Assuming the men's suits and suit-type jackets consist of two or more component parts, the country of origin of the men's suits and suit-type jackets will be the single country where the article will be wholly assembled. Therefore, based on the information provided, Colombia will be the country of origin of the men's suits and suit-type jackets for country of origin marking purposes.

Additionally, it is stated that the fabric from which the various garments are assembled is made in the U.S. While you have not provided the tariff classification of the fabric you claim to be of U.S. origin, it appears that the origin of the fabric to be used will be the country where the fabric-making process occurs which is defined as "any manufacturing operation that begins with polymers, fibers, filaments (including strips), yarns, twine, cordage, rope, or fabric strips and results in a textile fabric." 19 CFR 102.21(b)(2). Accordingly, fabric woven or knit in the U.S. will be considered to be of U.S.-origin.

Effective August 5, 1996, section 134.43(e), Customs Regulations (19 CFR 134.43(e)), was amended and now provides that:

[w]here an article is produced as a result of an assembly operation and the country of origin of such article is determined under this chapter to be the country in which the article was finally assembled, such article may be marked, as appropriate, in a manner such as the following:

(1) Assembled in (country of final assembly); (2) Assembled in (country of final assembly) from components of (name of country or countries of origin of all components); or
(3) Made in, or product of, (country of final assembly).
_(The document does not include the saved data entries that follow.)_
(* ===== verification/MailboxInbox.v ===== *)
(** * The mailbox of a raw actor

    The receiver that a raw context holds ([MailboxReceiver] of
    [mailbox/cell.rs]), and the promises the loop relies on: operations of other
    threads never add to the messages accepted up to a cutoff, and a receive up
    to the cutoff takes one of them or changes nothing. *)

From S2P Require Import Prelude BTree Time Identity Policy Mailbox MailboxInv MailboxErrors Latch Interleave TimerStore Raw RawProps RawHistory.
From S2P Require Import RawSolo RawLife Handler.

Section backlog.
Context {M : Type}.
Implicit Types (c : MailboxCell M) (t : MailboxTxn M) (w : world (M := M)).

Definition within_limit (l : Z) (e : Envelope M) : bool := accepted_sequence e <=? l.
(** The messages accepted up to [l] and not received. *)
Definition backlog (l : Z) c : nat :=
  length (List.filter (within_limit l) (queue (state c) ++ option_list (latest (state c)))).

(** Acceptance goes on, and adds nothing behind it. *)
Definition later c c' : Prop :=
  accepted_count c <= accepted_count c' /\ forall l, l <= accepted_count c -> (backlog l c' <= backlog l c)%nat.

Lemma later_refl c : later c c.
Proof. split; [lia|done]. Qed.
Lemma later_trans c1 c2 c3 : later c1 c2 -> later c2 c3 -> later c1 c3.
Proof. intros [H1 H2] [H3 H4]. split; [lia|]. intros l Hl. specialize (H2 l Hl). specialize (H4 l ltac:(lia)). lia. Qed.
Lemma later_same c c' :
  accepted c' = accepted c -> queue (state c') = queue (state c) -> latest (state c') = latest (state c) -> later c c'.
Proof. intros Ha Hq Hl. unfold later, accepted_count, backlog. rewrite Ha, Hq, Hl. split; [lia|done]. Qed.

Lemma backlog_app l (q q' : list (Envelope M)) :
  length (List.filter (within_limit l) (q ++ q')) =
  (length (List.filter (within_limit l) q) + length (List.filter (within_limit l) q'))%nat.
Proof. by rewrite List.filter_app, length_app. Qed.

Lemma push_accepted_later t k m t' : push_accepted t k m = Ret t' -> later (cell t) (cell t').
Proof.
  intros (Hc & _)%push_accepted_Ret. unfold later, backlog, accepted_count, txn_state in *. rewrite Hc. split; [simpl; lia|]. intros l Hl.
  assert (Hout : within_limit l (mkEnvelope m (accepted_count (cell t) + 1)) = false).
  { unfold within_limit, accepted_count. simpl. apply Z.leb_gt. lia. }
  destruct k; simpl; rewrite !backlog_app; simpl; unfold accepted_count in Hout; rewrite Hout; simpl; lia.
Qed.
Lemma update_operation_later f op c : later c (update_operation f op c).
Proof. destruct (update_operation_frame f op c) as [Hs Ha]. by apply later_same; rewrite ?Hs. Qed.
See 61 FR 28980 (T.D. 96-48). In addition to amending section 134.43(e), Customs also deleted section 102.14 in the same document (see 61 FR 28955). The use of the country of origin markings set forth in section 134.43(e) are appropriate when the origin of assembled goods is the country where the final assembly occurs. Since the subject garments are finally assembled in Colombia, the country of origin of such garments is determined under 19 CFR 102.21 to be Colombia, and if, as you state, the fabric components from which the garments are made are entirely of U.S.-origin, the garments may be marked "Assembled in Colombia of U.S. Fabric."

HOLDING:

The country of origin marking "Made in Colombia of U.S. Fabric" to designate the country of origin of imported men's suits and suit-type jackets described above satisfies the marking requirements of 19 U.S.C. 1304, provided that the country of origin of the garments is Colombia, the country of origin of the fabric is the U.S., and the marking is permanent, conspicuous and legible.

The holding set forth above applies only to the specific factual situation and merchandise identified in the ruling request. This position is clearly set forth in section 19 CFR 177.9(b)(1). This section states that a ruling letter is issued on the assumption that all of the information furnished in the ruling letter, either directly, by reference, or by implication, is accurate and complete in every material respect.

Should it be subsequently determined that the information furnished is not complete and does not comply with 19 CFR 177.9(b)(1), the ruling will be subject to modification or revocation. In the event there is a change in the facts previously furnished, this may affect the determination of country of origin. Accordingly, if there is any change in the facts submitted to Customs, it is recommended that a new ruling request be submitted in accordance with 19 CFR 177.2.

A copy of this ruling letter should be attached to the entry documents filed at the time the goods are entered. If the documents have been filed without a copy, this ruling should be brought to the attention of the Customs officer handling the transaction.